• Work order: Transcribe, without any alteration, only the lines that begin at the line containing "(** With SIMD" and run to the last line below.

● ● ● ●

(** C29: The gatekeeper keeps floats out. With the default configuration, the only one a
    user can make, a function passes, unchanged, exactly when all its operators are base
    operators, those of the first version of Wasm without the ones on floats and with the
    sign-extension operators; otherwise the compilation fails at
    the first operator that is not. Whatever else is allowed, as long as neither floats nor
    SIMD are, no operator that passes works on a float. *)
Theorem gatekeeper_keeps_floats_out self body :
  (let self := generate_function_middleware Gatekeeper_default in
   (Forall (λ o, is_base (op_of o) = true) body → feed_all self body [] = (Ok tt, body)) ∧
   (∀ i o, list_find (λ o, is_base (op_of o) = false) body = Some (i, o) →
      ∃ msg, feed_all self body [] = (Err (mkMiddlewareError MIDDLEWARE_NAME msg), take i body))) ∧
  (∀ out, allow_floats (fg_config self) = false → allow_feature_simd (fg_config self) = false →
     feed_all self body [] = (Ok tt, out) → out = body ∧ Forall (λ o, mentions_float (op_of o) = false) out).
Proof.
  split.
  - set (gate := generate_function_middleware Gatekeeper_default).
    assert (∀ op, accepts (fg_config gate) op = is_base op) as Hacc.
    { intros op. unfold accepts. cbn. rewrite !andb_false_r, !orb_false_r. done. }
    pose proof (feed_all_run gate body []) as Hrun. split.
    + intros Hall. destruct (list_find _ body) as [[i o]|] eqn:Hf; [|done].
      apply list_find_Some in Hf as (Hi & Ha & _). rewrite Hacc in Ha. rewrite Forall_forall in Hall.
      apply list_elem_of_lookup_2 in Hi. by rewrite Hall in Ha.
    + intros i o Hf. destruct (list_find _ body) as [[j o']|] eqn:Hf'.
      * apply list_find_Some in Hf as (Hi & Ha & Hb), Hf' as (Hj & Ha' & Hb'). rewrite Hacc in Ha'.
        assert (i = j) as ->; [|done]. destruct (decide (i = j)) as [|Hne]; [done|].
        destruct (decide (i < j)%nat).
        { destruct (Hb' i o Hi); [lia|]. by rewrite Hacc. }
        destruct (Hb j o' Hj); [lia|done].
      * apply list_find_None in Hf'. apply list_find_Some in Hf as (Hi & Ha & _).
        rewrite Forall_forall in Hf'. apply list_elem_of_lookup_2 in Hi. destruct (Hf' _ Hi). by rewrite Hacc.
  - intros out Hfl Hsi Hok. pose proof (feed_all_run self body []) as Hrun.
    destruct (list_find _ body) as [[i o]|] eqn:Hf; [by destruct Hrun as [? Hrun]; rewrite Hrun in Hok|].
    rewrite Hrun in Hok. injection Hok as <-. split; [done|]. apply list_find_None in Hf.
    eapply Forall_impl; [exact Hf|]. cbn. intros o Ha. apply not_false_is_true in Ha.
    unfold accepts in Ha. rewrite Hfl, Hsi, !andb_false_r, !orb_false_r in Ha.
    pose proof (one_pattern (op_of o)) as H1. unfold patterns in H1.
    apply float_free; destruct (is_base _), (is_reference_type _), (is_threads _), (is_simd _), (is_float _), (is_bulk_memory _),
      (is_exception_handling _); try discriminate H1; try discriminate Ha; done.
Qed.

(** With SIMD allowed and floats not, a float operator passes. *)
Lemma simd_lets_floats_in :
  let gate := mkFunctionGatekeeper (mkGatekeeperConfig false false false true false false) in
  let op := mkOperator Operator.F64x2PromoteLowF32x4 "F64x2PromoteLowF32x4" in
  mentions_float (op_of op) = true ∧ feed gate op [] = (Ok tt, [op]).
Proof. by vm_compute. Qed.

● ● ● ●

• Problem solution:
(** With SIMD allowed and floats not, a float operator passes. *)
Lemma simd_lets_floats_in :
  let gate := mkFunctionGatekeeper (mkGatekeeperConfig false false false true false false) in
  let op := mkOperator Operator.F64x2PromoteLowF32x4 "F64x2PromoteLowF32x4" in
  mentions_float (op_of op) = true ∧ feed gate op [] = (Ok tt, [op]).
Proof. by vm_compute. Qed.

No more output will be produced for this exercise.